Running an online store is chaos. You have order confirmations, shipping notifications, customer questions, return requests, and wholesale inquiries flying everywhere. If you're managing all of this from a single "my-store@gmail.com" address, you are likely losing sales.
But you also don't want to manage (or pay for) five different email inboxes. This guide will show you how to set up a professional, scalable email system using forwarding.
The E-Commerce Email Challenge
E-commerce email is unique because it's high volume and transactional. Unlike a consultant who sends 10 emails a day, your store might send 10,000 automated receipts. This makes deliverability (staying out of the spam folder) critical.

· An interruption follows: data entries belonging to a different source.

(** The next step of a goroutine: the state, what it becomes, and the goroutines it starts. *)
Definition advance (g : goroutine) (s : state) : option (state * goroutine * list goroutine) :=
  match g with
  | Retry op params prune lost =>
      if can_RLock s then Some (s, Scan op params prune lost (default [] (faults s !! op)), []) else None
  | Scan op params prune lost [] => Some (s, Returned None, [])
  | Scan op params prune lost (d :: rest) =>
      match heap s !! d with
      | None => None
      | Some x => Some (s, if match_ x op params then Hit op params prune lost d
                           else Scan op params prune lost rest, [])
      end
  | Hit op params prune lost d =>
      match heap s !! d with
      | None => None
      | Some x =>
          let remaining := Count x - 1 in
          let prune := if remaining <=? 0 then true else prune in
          Some (decrement d s,
                if remaining <? 0 then Retry op params prune (d :: lost)
                else Trigger op params prune d remaining, [])
      end
  | Trigger op params prune d remaining =>
      match heap s !! d with
      | None => None
      | Some x =>
          let dd := MkDescription (Operation x) (d_Parameters x) None remaining (FaultDescription x) in
          match OnFault x with
          | None => None (** a nil function *)
          | Some h => Some (triggered (Operation x) d s, Returned (run_handler h dd params),
                            if prune then [PruneStart] else [])
          end
      end
  | PruneStart => if can_Lock s then Some (s, next_list (map_to_list (faults s)), []) else None
  | Pruning todo op kept (d :: rest) =>
      match heap s !! d with
      | None => None
      | Some x => if 0 <? Count x then Some (s, Pruning todo op (kept ++ [d]) rest, [])
                  else Some (expired s, Pruning todo op kept rest, [])
      end
  | Pruning todo op kept [] =>
      Some (set_faults (match kept with [] => delete op (faults s) | _ => <[op := kept]> (faults s) end) s,
            next_list todo, [])
  | Returned _ | Pruned => None
  end.

(** [Add]: the whole body holds the mutex. *)
Definition Add (d : Description) (s : state) : state :=
  let p := fresh (dom (heap s)) in
  MkState (<[p := d]> (heap s))
    (<[Operation d := default [] (faults s !! Operation d) ++ [p]]> (faults s)) (threads s)
    (faultsTriggered s) (faultsAdded s + 1) (faultsExpired s) (log s) (<[p := Count d]> (initial s)).

(** [Current], seen at one moment. *)
Definition Current (s : state) : gmap string (list Description) :=
  omap (λ l, match filter (λ d, 0 < Count d) (omap (λ p, heap s !! p) l) with [] => None | l => Some l end)
    (faults s).

(** ** Interleaving *)

Inductive step : state → state → Prop :=
  | step_Check op params s : step s (set_threads (threads s ++ [Retry op params false []]) s)
  | step_Add d s : can_Lock s = true → step s (Add d s)
  | step_thread i g s s' g' started :
      threads s !! i = Some g → advance g s = Some (s', g', started) →
      step s (set_threads (<[i := g']> (threads s) ++ started) s').

Definition reachable (s : state) : Prop := rtc step NewSet s.

(** ** Invariant *)

(** What other goroutines do to the heap: descriptions come, counts go down. *)
Definition heap_le (h h' : gmap ptr Description) : Prop :=
  ∀ p x, h !! p = Some x → ∃ n, h' !! p = Some (set_Count n x) ∧ n ≤ Count x.

Definition lost_ok (h : gmap ptr Description) (lost : list ptr) : Prop :=
  NoDup lost ∧ ∀ p, p ∈ lost → ∃ x, h !! p = Some x ∧ Count x < 0.

(** [k] goes on to hold of every active description of [l]. *)
Definition covers (h : gmap ptr Description) (l k : list ptr) (P : Description → bool) : Prop :=
  ∀ p x, p ∈ l → h !! p = Some x → P x = true → p ∈ k.
Definition active (x : Description) : bool := 0 <? Count x.

Definition thread_ok (s : state) (g : goroutine) : Prop :=
  match g with
  | Retry _ _ _ lost => lost_ok (heap s) lost
  | Scan op params _ lost rest =>
      lost_ok (heap s) lost ∧
      covers (heap s) (default [] (faults s !! op)) rest (λ x, match_ x op params)
  | Hit _ _ _ lost d => lost_ok (heap s) lost ∧ d ∉ lost
  | Trigger _ _ _ d _ => is_Some (heap s !! d)
  | Pruning todo op kept rest =>
      (∃ l, faults s !! op = Some l ∧ covers (heap s) l (kept ++ rest) active ∧
         ∀ p, p ∈ kept ++ rest → p ∈ l) ∧
      (∀ o l, (o, l) ∈ todo → faults s !! o = Some l) ∧ NoDup (op :: todo.*1)
  | _ => True
  end.

(** Whoever holds the mutex for writing holds it alone. *)
Definition exclusive (ts : list goroutine) : Prop := ∀ i j g g',
  ts !! i = Some g → ts !! j = Some g' → writing g = true → i ≠ j → reading g' || writing g' = false.

(** How often the handler of a description was run, and how many goroutines are about to. *)
Definition runs (p : ptr) (s : state) : Z := Z.of_nat (length (filter (λ q, q = p) (log s))).
Definition target (g : goroutine) : option ptr := match g with Trigger _ _ _ d _ => Some d | _ => None end.
Definition due (p : ptr) (ts : list goroutine) : Z :=
  Z.of_nat (length (filter (λ g, target g = Some p) ts)).

Record data_ok (s : state) : Prop := {
  inv_initial : ∀ p, is_Some (heap s !! p) → is_Some (initial s !! p);
  inv_log : ∀ p, p ∈ log s → is_Some (heap s !! p);
  inv_listed : ∀ op l p, faults s !! op = Some l → p ∈ l →
    ∃ x, heap s !! p = Some x ∧ Operation x = op;
  inv_active : ∀ p x, heap s !! p = Some x → 0 < Count x →
    ∃ l, faults s !! Operation x = Some l ∧ p ∈ l }.

Record invariant (s : state) : Prop := {
  inv_data : data_ok s;
  inv_threads : ∀ i g, threads s !! i = Some g → thread_ok s g;
  inv_count : ∀ p x n, heap s !! p = Some x → initial s !! p = Some n →
    runs p s + due p (threads s) + Z.max 0 (Count x) = Z.max 0 n;
  inv_exclusive : exclusive (threads s) }.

Additionally, customers expect instant replies. If a return request gets buried under 50 "New Order" notifications, that customer isn't coming back.
Essential Addresses You Need
Stop using one generic email. Create these aliases to route mail intelligently:
- orders@yourstore.com: Use this as the "From" address for receipts and shipping updates. Forward it to a folder that skips your inbox so your phone doesn't buzz every time you make a sale (congrats, by the way!).
- help@yourstore.com: The public face of your customer service. Forward this to your main inbox, or to a helpdesk tool like Help Scout or Zendesk.
- returns@yourstore.com: If you have a specific returns process, separating this helps prioritize urgent refund requests.
- wholesale@yourstore.com: Keep B2B inquiries separate from B2C complaints. These are high-value leads.
Platform Specifics
Shopify
Shopify sends emails on your behalf. To make "help@yourstore.com" work:
- Verify your domain in Shopify settings (Sender email).
- Set up SPF/DKIM records. Shopify will give you CNAME records to add to your DNS. Do not skip this!
- Configure Forwarding. Point "help@yourstore.com" to your real inbox using Forward.
If your main question is whether Shopify email forwarding is enough or you really need hosted inboxes, read Shopify Custom Domain Email: How to Set It Up Without Google Workspace.
WooCommerce (WordPress)
WordPress is notorious for poor email deliverability if you use the default PHP mail function.
- Don't use your host's mail server. It will likely go to spam.
- Use an SMTP plugin (like WP Mail SMTP) and connect it to a transactional email provider (Postmark, SendGrid, Mailgun).
- Set the "Reply-To" header in WooCommerce settings to your forwarded address (e.g., help@yourstore.com).
Avoiding the Spam Folder
This is the #1 killer of e-commerce stores. If your "Order Confirmed" email goes to spam, customers panic and charge back.
The Golden Rule: Ensure your forwarding service supports SRS (Sender Rewriting Scheme). When an email is forwarded, the sender changes. Without SRS, Gmail sees "customer@yahoo.com" sending mail from "forwarding-server.com" and thinks it's spoofing.
Forward handles SRS automatically, preserving your reputation. Also, ensure you have set up DMARC on your domain to prevent scammers from impersonating your shop.
Managing Support Like a Pro
Here is a workflow used by 7-figure stores:
- Centralize: All aliases (help@, info@, contact@) forward to one shared team inbox (or a tool like Front).
- Filter: Create a filter for "orders@" notification emails to archive them immediately. You only need to see them if there's a problem.
- Auto-Responders: Use your destination inbox (Gmail/Outlook) to send an auto-reply: "Thanks for emailing! We typically reply within 24 hours." This reduces anxiety and duplicate tickets.
By organizing your email flow, you can spend less time in your inbox and more time sourcing products and growing your brand.